Jean van de Velde was elated when he chatted to Steve Rider on the BBC's highlights programme on Saturday night, but uncomfortably so. Yes, BBC Sport spent quite a bundle on its Olympic coverage, but could they not have risen to a studio at Oakland Hills, rather than having Steve and Jean sitting in the dark in a golf buggy in front of the clubhouse?

Sunday. American captain Hal Sutton arrives. Still looking and sounding like the grandpa from The Dukes of Hazzard, or, perhaps, a cross between Fred Flintstone and JR Ewing.

"Halimony", we've learnt, they call him, so many ex-wives has he in his collection. No wonder Hal wears the look of a troubled man. But he's married again, so he's a man who never stops trying. And that was his message to his team: "Divorce yourself from the last two days and git up that there altar and kick butts."

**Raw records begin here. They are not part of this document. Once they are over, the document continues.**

Lemma map_set_read tk ts kty sty (h : hash zval zval) pre k v post m vk vv :
  hash_ok h -> contents h = pre ++ (k, v) :: post -> is_container k = false -> type_from (data_type_of tk) = Some kty -> type_from (data_type_of ts) = Some sty ->
  entries_read kty sty pre m -> read_as tk vk k -> read_as ts vv v ->
  exists m', (zk <== into_uninitialised (decode (data_type_of tk) vk); zv <== into_uninitialised (decode (data_type_of ts) vv); of_reply (php_scylladb_map_set zend_hash depth m zk zv)) = Success m' [] /\
    entries_read kty sty (pre ++ [(k, v)]) m'.
Proof.
  intros Hh Eall Hk Hkty Hsty (Hm & Hmk & Hmv & Hkeys & Hvals) (_ & _ & zk & -> & Hzk0 & _ & Hzk & Hvk) (_ & _ & zv & -> & Hzv0 & Hpv & _ & Hvv).
  rewrite (Hzk Hk) in *. assert (keys h = map fst pre ++ k :: map fst post) as Ek by (by rewrite keys_contents, Eall, map_app).
  assert (key_ok depth k) as Hkk by (apply (key_ok_keys h); [done|rewrite Ek; apply in_or_app; right; by left]).
  assert (hash_find vhash vcompare k (map_entries m) = None) as Hf.
  { apply not_found; [done..|]. rewrite Hkeys. intros k' Hk'. by apply (keys_distinct h (map fst pre) k (map fst post)). }
  cbn [into_uninitialised outcome_bind]. unfold php_scylladb_map_set. replace (Collections.is_null k) with false by (by destruct k). replace (Collections.is_null zv) with false by (by destruct zv).
  rewrite Hmk, Hmv, (Hvk _ Hkty), (Hvv _ Hsty). cbn [accepted negb]. rewrite Hf. eexists. split; [done|].
  destruct (add_keys (map_entries m) k zv Hm Hkk Hf) as (Ho & Ekeys & Ec). unfold entries_read. cbn [snd map_entries map_key_type map_value_type].
  split; [done|]. split; [done|]. split; [done|]. split; [by rewrite Ekeys, Hkeys, map_app|]. rewrite Ec, !map_app, Hvals. cbn. by rewrite Hpv.
Qed.

Lemma plain_entries (l1 l2 : list (zval * zval)) : map fst l1 = map fst l2 ->
  map (fun kv => plain_value (snd kv)) l1 = map (fun kv => plain_value (snd kv)) l2 ->
  map (fun kv => (plain_value (fst kv), plain_value (snd kv))) l1 = map (fun kv => (plain_value (fst kv), plain_value (snd kv))) l2.
Proof. revert l2. induction l1 as [|x l1 IH]; intros [|y l2] E1 E2; try done. cbn in *. injection E1 as Ex E1. injection E2 as Ey E2. by rewrite Ex, Ey, (IH l2). Qed.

"You need the crowd to get behind you, don't you," said Sky's Dominic Hollier. "Yeeaaah, but we gotta invite 'em to the parteee," said Hal, "and the only way ya gonna do that is if y'all make putts and we ain't done that so far. I told them that last night, I said 'guys, if y'all wanna git the crowd excited you gotta give 'em somethin' to git excited about'."

Bernhard Langer was next to arrive in the car-park. "Excited, Bernhard?" asked Hollier. "I sure as hell am, yee haw," said the European captain. Nah, he didn't. He said: "Yes." And that's as much as Bernhard has emoted all week.

Back in the Sky studio David Livingstone was trying to get Butch Harmon fired up, not realising that there was no need, Butch was just born fired up. "I see a certain sense of shame as an American about how your team has performed this week," said Livingstone.

Butch nodded enthusiastically, had a lash at Phil Mickelson, Tiger Woods and Chris Riley, and concluded that the Americans had been "outplayed and outcoached - they're too uptight and they're just not team players."

But were they singles players? Well. Seven o'clock, the scoreboard: red, red, red, red, red, red, red. In other words: Europe were down in seven, up in just the one. As Ewen Murray so eloquently put it: "Uh oh." As Butch had suggested, American golfers prefer solo runs, and none of this back-slapping, bear-hugging, team lark.

It wasn't to last, though. 7.24: Europe down in five, up in three. 7.40: Europe down in five, up in six. 8.14: Europe down in four, up in seven. 8.24: Europe down in four, up in eight. And so on. Ewen's voice reached a higher pitch with every update.

Bernhard lost all self-control and blinked. Hal considered another divorce. For a while the Yanks had made it close, but no cigar. Miguel Angel Jiménez and Darren Clarke had smoked them all.